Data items
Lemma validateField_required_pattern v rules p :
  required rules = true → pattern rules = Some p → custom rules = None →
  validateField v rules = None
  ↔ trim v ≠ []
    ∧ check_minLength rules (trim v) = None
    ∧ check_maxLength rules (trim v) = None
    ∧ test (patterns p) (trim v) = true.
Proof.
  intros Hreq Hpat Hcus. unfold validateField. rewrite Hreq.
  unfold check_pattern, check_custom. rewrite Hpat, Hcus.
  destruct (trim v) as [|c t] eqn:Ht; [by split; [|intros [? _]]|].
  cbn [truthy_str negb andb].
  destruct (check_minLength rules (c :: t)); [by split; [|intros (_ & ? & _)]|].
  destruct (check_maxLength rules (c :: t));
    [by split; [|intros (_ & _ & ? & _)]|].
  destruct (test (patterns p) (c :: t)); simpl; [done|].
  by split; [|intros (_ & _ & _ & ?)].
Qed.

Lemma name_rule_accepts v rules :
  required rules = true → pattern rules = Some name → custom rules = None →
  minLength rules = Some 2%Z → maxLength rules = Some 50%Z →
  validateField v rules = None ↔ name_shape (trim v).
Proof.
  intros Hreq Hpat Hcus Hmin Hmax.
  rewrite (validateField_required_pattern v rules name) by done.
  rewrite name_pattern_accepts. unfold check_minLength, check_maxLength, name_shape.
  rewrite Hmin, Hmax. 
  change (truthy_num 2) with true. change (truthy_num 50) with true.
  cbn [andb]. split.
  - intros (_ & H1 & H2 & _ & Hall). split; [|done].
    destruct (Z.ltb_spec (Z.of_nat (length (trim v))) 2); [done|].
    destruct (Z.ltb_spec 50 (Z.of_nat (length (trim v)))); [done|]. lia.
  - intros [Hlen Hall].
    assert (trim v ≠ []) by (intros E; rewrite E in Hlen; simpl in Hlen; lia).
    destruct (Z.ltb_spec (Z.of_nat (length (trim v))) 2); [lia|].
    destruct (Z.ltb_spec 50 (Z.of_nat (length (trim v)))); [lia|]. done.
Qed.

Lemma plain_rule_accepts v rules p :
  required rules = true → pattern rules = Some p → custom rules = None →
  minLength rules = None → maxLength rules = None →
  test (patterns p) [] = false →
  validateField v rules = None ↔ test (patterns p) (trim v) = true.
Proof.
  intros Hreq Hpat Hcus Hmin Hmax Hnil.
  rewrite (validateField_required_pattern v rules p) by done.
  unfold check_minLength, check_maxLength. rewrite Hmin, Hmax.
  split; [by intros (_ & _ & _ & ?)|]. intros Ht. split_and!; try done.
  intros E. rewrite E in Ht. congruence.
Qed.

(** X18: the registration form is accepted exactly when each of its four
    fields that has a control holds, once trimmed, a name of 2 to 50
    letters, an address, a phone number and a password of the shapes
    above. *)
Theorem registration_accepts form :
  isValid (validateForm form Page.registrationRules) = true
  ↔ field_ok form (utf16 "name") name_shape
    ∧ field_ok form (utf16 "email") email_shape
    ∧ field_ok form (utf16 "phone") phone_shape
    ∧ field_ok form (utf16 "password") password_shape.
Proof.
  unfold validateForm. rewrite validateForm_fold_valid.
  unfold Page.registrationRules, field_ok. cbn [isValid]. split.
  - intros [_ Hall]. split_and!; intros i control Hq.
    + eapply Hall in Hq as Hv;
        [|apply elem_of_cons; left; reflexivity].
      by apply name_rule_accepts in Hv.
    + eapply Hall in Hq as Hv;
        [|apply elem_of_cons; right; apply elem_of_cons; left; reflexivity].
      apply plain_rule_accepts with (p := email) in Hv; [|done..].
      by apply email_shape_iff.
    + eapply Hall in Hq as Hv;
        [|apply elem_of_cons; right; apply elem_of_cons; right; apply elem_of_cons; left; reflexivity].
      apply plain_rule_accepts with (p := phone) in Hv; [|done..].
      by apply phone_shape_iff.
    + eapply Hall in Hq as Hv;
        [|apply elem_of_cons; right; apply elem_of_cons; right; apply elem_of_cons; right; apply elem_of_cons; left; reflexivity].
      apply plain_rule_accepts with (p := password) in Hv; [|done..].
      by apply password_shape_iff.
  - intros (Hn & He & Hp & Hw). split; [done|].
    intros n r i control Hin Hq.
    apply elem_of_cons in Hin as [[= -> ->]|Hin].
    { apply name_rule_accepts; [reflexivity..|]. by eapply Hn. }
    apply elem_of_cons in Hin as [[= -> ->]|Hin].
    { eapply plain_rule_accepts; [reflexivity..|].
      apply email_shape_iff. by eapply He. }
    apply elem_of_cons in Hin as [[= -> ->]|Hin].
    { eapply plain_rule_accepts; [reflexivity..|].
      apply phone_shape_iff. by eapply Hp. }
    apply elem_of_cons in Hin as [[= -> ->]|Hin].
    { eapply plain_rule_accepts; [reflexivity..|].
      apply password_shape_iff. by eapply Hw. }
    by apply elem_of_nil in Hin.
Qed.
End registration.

**Assignment:** Tally the lines of the data that include the word "isValid". Reply with the number only.

**Response area:** 2